A Fortaleza de neve - um conto espiritual
“Tanto tempo quanto dure o espaço,
Tanto tempo quanto existam os seres
Possa eu também subsistir
Para dissipar a dor no mundo” página 114
Nesse ano de 2008, algo singular aconteceu. Monges budistas em várias regiões da Ásia, marcharam pela abertura política e o fim de regimes ditatoriais, além da independência do Tibete, arregimetando o povo, a resposta dos governos criticados nas manisfestações foi uma dura represália, tanto em Mianmar como na China. Em meio a essas notícias sobre revoltas populares incitadas pelos monges, um livro chegou às livrarias recentemente, escrito pelo monge Mathieu Ricard, um cientista francês que abandonou a carreira para seguir os passos de Buda, que aborda um lado conhecido dos ensinamentos budistas.
A Fortaleza de neve – um conto espiritual (La citadelle des neiges, tradução de Marcos Marcionilo, Ediouro, páginas, R$), a primeira empreitada de Ricard no conto, o autor é um renomado ensaísta, best seller, como foi com Le moine et le philosophe (O monge e o filósofo)

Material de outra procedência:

Definition put_inflight (x : list entry) (s : Rules) : Rules :=
  {| inflight := x; removed_lk := removed_lk s; removed_ctr := removed_ctr s; seq := seq s; order := order s;
     stream := stream s; redirect := redirect s; stops := stops s; lr_waits := lr_waits s; lr_retired :=
     lr_retired s; block := block s; last_dser := last_dser s; isync_retired := isync_retired s;
     last_retired_pc := last_retired_pc s; last_retire_cycle := last_retire_cycle s; serial_gprs :=
     serial_gprs s; cond_retired := cond_retired s; stats := stats s |}.
Definition put_removed_lk (x : list (Z * Z)) (s : Rules) : Rules :=
  {| inflight := inflight s; removed_lk := x; removed_ctr := removed_ctr s; seq := seq s; order := order s;
     stream := stream s; redirect := redirect s; stops := stops s; lr_waits := lr_waits s; lr_retired :=
     lr_retired s; block := block s; last_dser := last_dser s; isync_retired := isync_retired s;
     last_retired_pc := last_retired_pc s; last_retire_cycle := last_retire_cycle s; serial_gprs :=
     serial_gprs s; cond_retired := cond_retired s; stats := stats s |}.
Definition put_removed_ctr (x : list (Z * Z)) (s : Rules) : Rules :=
  {| inflight := inflight s; removed_lk := removed_lk s; removed_ctr := x; seq := seq s; order := order s;
     stream := stream s; redirect := redirect s; stops := stops s; lr_waits := lr_waits s; lr_retired :=
     lr_retired s; block := block s; last_dser := last_dser s; isync_retired := isync_retired s;
     last_retired_pc := last_retired_pc s; last_retire_cycle := last_retire_cycle s; serial_gprs :=
     serial_gprs s; cond_retired := cond_retired s; stats := stats s |}.
Definition put_seq (x : Z) (s : Rules) : Rules :=
  {| inflight := inflight s; removed_lk := removed_lk s; removed_ctr := removed_ctr s; seq := x; order :=
     order s; stream := stream s; redirect := redirect s; stops := stops s; lr_waits := lr_waits s; lr_retired
     := lr_retired s; block := block s; last_dser := last_dser s; isync_retired := isync_retired s;
     last_retired_pc := last_retired_pc s; last_retire_cycle := last_retire_cycle s; serial_gprs :=
     serial_gprs s; cond_retired := cond_retired s; stats := stats s |}.
Definition put_order (x : Z) (s : Rules) : Rules :=
  {| inflight := inflight s; removed_lk := removed_lk s; removed_ctr := removed_ctr s; seq := seq s; order :=
     x; stream := stream s; redirect := redirect s; stops := stops s; lr_waits := lr_waits s; lr_retired :=
     lr_retired s; block := block s; last_dser := last_dser s; isync_retired := isync_retired s;
     last_retired_pc := last_retired_pc s; last_retire_cycle := last_retire_cycle s; serial_gprs :=
     serial_gprs s; cond_retired := cond_retired s; stats := stats s |}.
Definition put_stream (x : list streamed) (s : Rules) : Rules :=
  {| inflight := inflight s; removed_lk := removed_lk s; removed_ctr := removed_ctr s; seq := seq s; order :=
     order s; stream := x; redirect := redirect s; stops := stops s; lr_waits := lr_waits s; lr_retired :=
     lr_retired s; block := block s; last_dser := last_dser s; isync_retired := isync_retired s;
     last_retired_pc := last_retired_pc s; last_retire_cycle := last_retire_cycle s; serial_gprs :=
     serial_gprs s; cond_retired := cond_retired s; stats := stats s |}.
Definition put_redirect (x : option (Z * Z)) (s : Rules) : Rules :=
  {| inflight := inflight s; removed_lk := removed_lk s; removed_ctr := removed_ctr s; seq := seq s; order :=
     order s; stream := stream s; redirect := x; stops := stops s; lr_waits := lr_waits s; lr_retired :=
     lr_retired s; block := block s; last_dser := last_dser s; isync_retired := isync_retired s;
     last_retired_pc := last_retired_pc s; last_retire_cycle := last_retire_cycle s; serial_gprs :=
     serial_gprs s; cond_retired := cond_retired s; stats := stats s |}.
Definition put_stops (x : list stop) (s : Rules) : Rules :=
  {| inflight := inflight s; removed_lk := removed_lk s; removed_ctr := removed_ctr s; seq := seq s; order :=
     order s; stream := stream s; redirect := redirect s; stops := x; lr_waits := lr_waits s; lr_retired :=
     lr_retired s; block := block s; last_dser := last_dser s; isync_retired := isync_retired s;
     last_retired_pc := last_retired_pc s; last_retire_cycle := last_retire_cycle s; serial_gprs :=
     serial_gprs s; cond_retired := cond_retired s; stats := stats s |}.
Definition put_lr_waits (x : list lr_wait) (s : Rules) : Rules :=
  {| inflight := inflight s; removed_lk := removed_lk s; removed_ctr := removed_ctr s; seq := seq s; order :=
     order s; stream := stream s; redirect := redirect s; stops := stops s; lr_waits := x; lr_retired :=
     lr_retired s; block := block s; last_dser := last_dser s; isync_retired := isync_retired s;
     last_retired_pc := last_retired_pc s; last_retire_cycle := last_retire_cycle s; serial_gprs :=
     serial_gprs s; cond_retired := cond_retired s; stats := stats s |}.
Definition put_lr_retired (x : option (Z * Z)) (s : Rules) : Rules :=
  {| inflight := inflight s; removed_lk := removed_lk s; removed_ctr := removed_ctr s; seq := seq s; order :=
     order s; stream := stream s; redirect := redirect s; stops := stops s; lr_waits := lr_waits s; lr_retired
     := x; block := block s; last_dser := last_dser s; isync_retired := isync_retired s; last_retired_pc :=
     last_retired_pc s; last_retire_cycle := last_retire_cycle s; serial_gprs := serial_gprs s; cond_retired
     := cond_retired s; stats := stats s |}.
Definition put_block (x : option (Z * Z)) (s : Rules) : Rules :=
  {| inflight := inflight s; removed_lk := removed_lk s; removed_ctr := removed_ctr s; seq := seq s; order :=
     order s; stream := stream s; redirect := redirect s; stops := stops s; lr_waits := lr_waits s; lr_retired
     := lr_retired s; block := x; last_dser := last_dser s; isync_retired := isync_retired s; last_retired_pc
     := last_retired_pc s; last_retire_cycle := last_retire_cycle s; serial_gprs := serial_gprs s;
     cond_retired := cond_retired s; stats := stats s |}.
Definition put_last_dser (x : option (Z * Z)) (s : Rules) : Rules :=
  {| inflight := inflight s; removed_lk := removed_lk s; removed_ctr := removed_ctr s; seq := seq s; order :=
     order s; stream := stream s; redirect := redirect s; stops := stops s; lr_waits := lr_waits s; lr_retired
     := lr_retired s; block := block s; last_dser := x; isync_retired := isync_retired s; last_retired_pc :=
     last_retired_pc s; last_retire_cycle := last_retire_cycle s; serial_gprs := serial_gprs s; cond_retired
     := cond_retired s; stats := stats s |}.
Definition put_isync_retired (x : option Z) (s : Rules) : Rules :=
  {| inflight := inflight s; removed_lk := removed_lk s; removed_ctr := removed_ctr s; seq := seq s; order :=
     order s; stream := stream s; redirect := redirect s; stops := stops s; lr_waits := lr_waits s; lr_retired
     := lr_retired s; block := block s; last_dser := last_dser s; isync_retired := x; last_retired_pc :=
     last_retired_pc s; last_retire_cycle := last_retire_cycle s; serial_gprs := serial_gprs s; cond_retired
     := cond_retired s; stats := stats s |}.
Definition put_last_retired_pc (x : option Z) (s : Rules) : Rules :=
  {| inflight := inflight s; removed_lk := removed_lk s; removed_ctr := removed_ctr s; seq := seq s; order :=
     order s; stream := stream s; redirect := redirect s; stops := stops s; lr_waits := lr_waits s; lr_retired
     := lr_retired s; block := block s; last_dser := last_dser s; isync_retired := isync_retired s;
     last_retired_pc := x; last_retire_cycle := last_retire_cycle s; serial_gprs := serial_gprs s;
     cond_retired := cond_retired s; stats := stats s |}.
Definition put_last_retire_cycle (x : option Z) (s : Rules) : Rules :=
  {| inflight := inflight s; removed_lk := removed_lk s; removed_ctr := removed_ctr s; seq := seq s; order :=
     order s; stream := stream s; redirect := redirect s; stops := stops s; lr_waits := lr_waits s; lr_retired
     := lr_retired s; block := block s; last_dser := last_dser s; isync_retired := isync_retired s;
     last_retired_pc := last_retired_pc s; last_retire_cycle := x; serial_gprs := serial_gprs s; cond_retired
     := cond_retired s; stats := stats s |}.
Definition put_serial_gprs (x : gmap Z (Z * Z)) (s : Rules) : Rules :=
  {| inflight := inflight s; removed_lk := removed_lk s; removed_ctr := removed_ctr s; seq := seq s; order :=
     order s; stream := stream s; redirect := redirect s; stops := stops s; lr_waits := lr_waits s; lr_retired
     := lr_retired s; block := block s; last_dser := last_dser s; isync_retired := isync_retired s;
     last_retired_pc := last_retired_pc s; last_retire_cycle := last_retire_cycle s; serial_gprs := x;
     cond_retired := cond_retired s; stats := stats s |}.
Definition put_cond_retired (x : bool) (s : Rules) : Rules :=
  {| inflight := inflight s; removed_lk := removed_lk s; removed_ctr := removed_ctr s; seq := seq s; order :=
     order s; stream := stream s; redirect := redirect s; stops := stops s; lr_waits := lr_waits s; lr_retired
     := lr_retired s; block := block s; last_dser := last_dser s; isync_retired := isync_retired s;
     last_retired_pc := last_retired_pc s; last_retire_cycle := last_retire_cycle s; serial_gprs :=
     serial_gprs s; cond_retired := x; stats := stats s |}.
Definition put_stats (x : gmap string Z) (s : Rules) : Rules :=
  {| inflight := inflight s; removed_lk := removed_lk s; removed_ctr := removed_ctr s; seq := seq s; order :=
     order s; stream := stream s; redirect := redirect s; stops := stops s; lr_waits := lr_waits s; lr_retired
     := lr_retired s; block := block s; last_dser := last_dser s; isync_retired := isync_retired s;
     last_retired_pc := last_retired_pc s; last_retire_cycle := last_retire_cycle s; serial_gprs :=
     serial_gprs s; cond_retired := cond_retired s; stats := x |}.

A narrativa se passa, no extremo do mundo, lá pelo Himalaia, onde vive Détchèn, um jovem butanês, que demonstra deste cedo ser uma pessoa de generosidade e compaixão a qualquer ser vivo, uma ação acima do normal, mas que cresceu como outras crianças de sua aldeia, aos pés da cordilheira, sem conhecer os caminhos espirituais. Até que certo dia, seu tio o escolheu para ser enviado a Fortaleza de Neve, um lugar afastado, no meio de uns picos elevados, onde vivem monges isolados de todos. Assim começou a sua viagem de iniciação, espiritual ao coração da grandiosa natureza, uma jornada que lhe conduzirá ao caminho do Despertar.
“A Fortaleza de Neve era, com efeito, um lugar sagrado, situado ao largo de todas as estradas e de todas as aldeias, um dos grandes lugares sagrados, inde meditou Padmasamnhava, o “Mestre Nascido do Lótus”, também conhecido pelo nome de guru Rinpochè, que nos séculos VIII e IX, fez o budismo floresecer no Tibete(...)” página 38
O jovem se tornará discípulo de um grande mestre, Tokdèn Rinpoche, e irá realizar um retiro em uma caverna erma, se alimentando da partilha da comida de alguns camponeses. Ricard nos transporta à beleza das paisagens himalaias, como se estivessemos caminhando junto com Détchèn em sua jornada. “(...)viveria os momentos mais decisivos de sua existência, a riqueza e a solenidade do momento. Sua expectativa era, ao mesmo tempo, solene e alegre, um impulso interior marcado pelo respeito e pela curiosidade” páginas 41
As descrições lembram um documentário sobre o lugar, e pela simplicidade da história vemos um conto comovente, que nos mostra a descoberta de um lugar mitíco, de um país onde a natureza é concreta, nos faz meditar sobre a realidade, sobre a filosofia da vida tranquila e cordial. Seria isso que os manisfestantes monges desejam? A resposta, iremos ter com o tempo, mas no livro de Ricard descobrimos como é a vida de uma pessoa que sente o desejo de seguir o budismo. Ao estilo filosófico de Paulo Coelho e de Maxence Fermine, o livro encantará pela bela introdução ao budismo, incluindo todos os grandes princípios são abordados: samsara, impermanência, descompromisso, compaixão, meditação, retiro espiritual e o Despertar.
Um pequeno manual de iniciação, bem diferente dos conhecidos livro de auto-ajuda que vemos nas prateleiras, com poesia e sabedoria ao toque desta bela ficção que abre as portas da serenidade a quem o ler. Seria interessante, os ditadores de Mianmar e o governo chinês o lerem.
Mathieu Ricard (1946) é filho do filósofo francês Jean-François Revel. As suas principais credenciais científicas incluem o doutoramento em Genética Molecular, obtido no Instituto Pasteur, em Paris, e o trabalho que desenvolveu sob a direcção do Prémio Nobel François Jacob. Posteriormente abandonou a investigação científica para se tornar monge budista tibetano nos Himalaias. Desempenha as funções de secretário particular e intérprete de S.S. o Dalai Lama.